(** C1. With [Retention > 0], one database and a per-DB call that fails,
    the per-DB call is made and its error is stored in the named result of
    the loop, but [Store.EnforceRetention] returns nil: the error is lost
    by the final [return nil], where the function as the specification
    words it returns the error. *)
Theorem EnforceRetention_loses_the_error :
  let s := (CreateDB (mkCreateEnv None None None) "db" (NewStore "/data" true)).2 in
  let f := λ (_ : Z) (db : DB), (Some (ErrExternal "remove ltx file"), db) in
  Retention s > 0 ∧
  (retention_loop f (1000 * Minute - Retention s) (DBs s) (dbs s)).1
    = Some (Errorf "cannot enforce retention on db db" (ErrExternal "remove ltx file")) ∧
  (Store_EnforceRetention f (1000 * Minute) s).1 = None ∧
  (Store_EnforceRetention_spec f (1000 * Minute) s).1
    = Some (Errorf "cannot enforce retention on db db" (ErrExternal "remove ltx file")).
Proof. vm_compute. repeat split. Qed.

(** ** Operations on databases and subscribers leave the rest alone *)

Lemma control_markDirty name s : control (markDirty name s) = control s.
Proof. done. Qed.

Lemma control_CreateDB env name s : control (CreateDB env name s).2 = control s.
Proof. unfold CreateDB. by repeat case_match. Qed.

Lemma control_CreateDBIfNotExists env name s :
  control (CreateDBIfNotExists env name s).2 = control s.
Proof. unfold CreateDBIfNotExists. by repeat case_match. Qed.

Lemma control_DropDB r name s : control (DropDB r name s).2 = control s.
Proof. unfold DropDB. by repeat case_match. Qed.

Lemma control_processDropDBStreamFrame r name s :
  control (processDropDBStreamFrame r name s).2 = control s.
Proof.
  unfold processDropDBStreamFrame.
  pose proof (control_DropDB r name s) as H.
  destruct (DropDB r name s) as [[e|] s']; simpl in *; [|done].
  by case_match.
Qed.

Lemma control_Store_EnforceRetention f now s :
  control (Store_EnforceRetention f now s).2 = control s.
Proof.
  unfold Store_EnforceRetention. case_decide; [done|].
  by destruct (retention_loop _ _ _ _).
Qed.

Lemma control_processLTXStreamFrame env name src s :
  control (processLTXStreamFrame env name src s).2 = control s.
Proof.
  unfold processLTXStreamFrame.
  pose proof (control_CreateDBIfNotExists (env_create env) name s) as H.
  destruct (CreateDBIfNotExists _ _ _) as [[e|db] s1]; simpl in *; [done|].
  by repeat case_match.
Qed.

****

● **TASK BRIEF**
Copy whichever lines of the records above contain the word "Some".

● **OUTPUT**
  let f := λ (_ : Z) (db : DB), (Some (ErrExternal "remove ltx file"), db) in
    = Some (Errorf "cannot enforce retention on db db" (ErrExternal "remove ltx file")) ∧
    = Some (Errorf "cannot enforce retention on db db" (ErrExternal "remove ltx file")).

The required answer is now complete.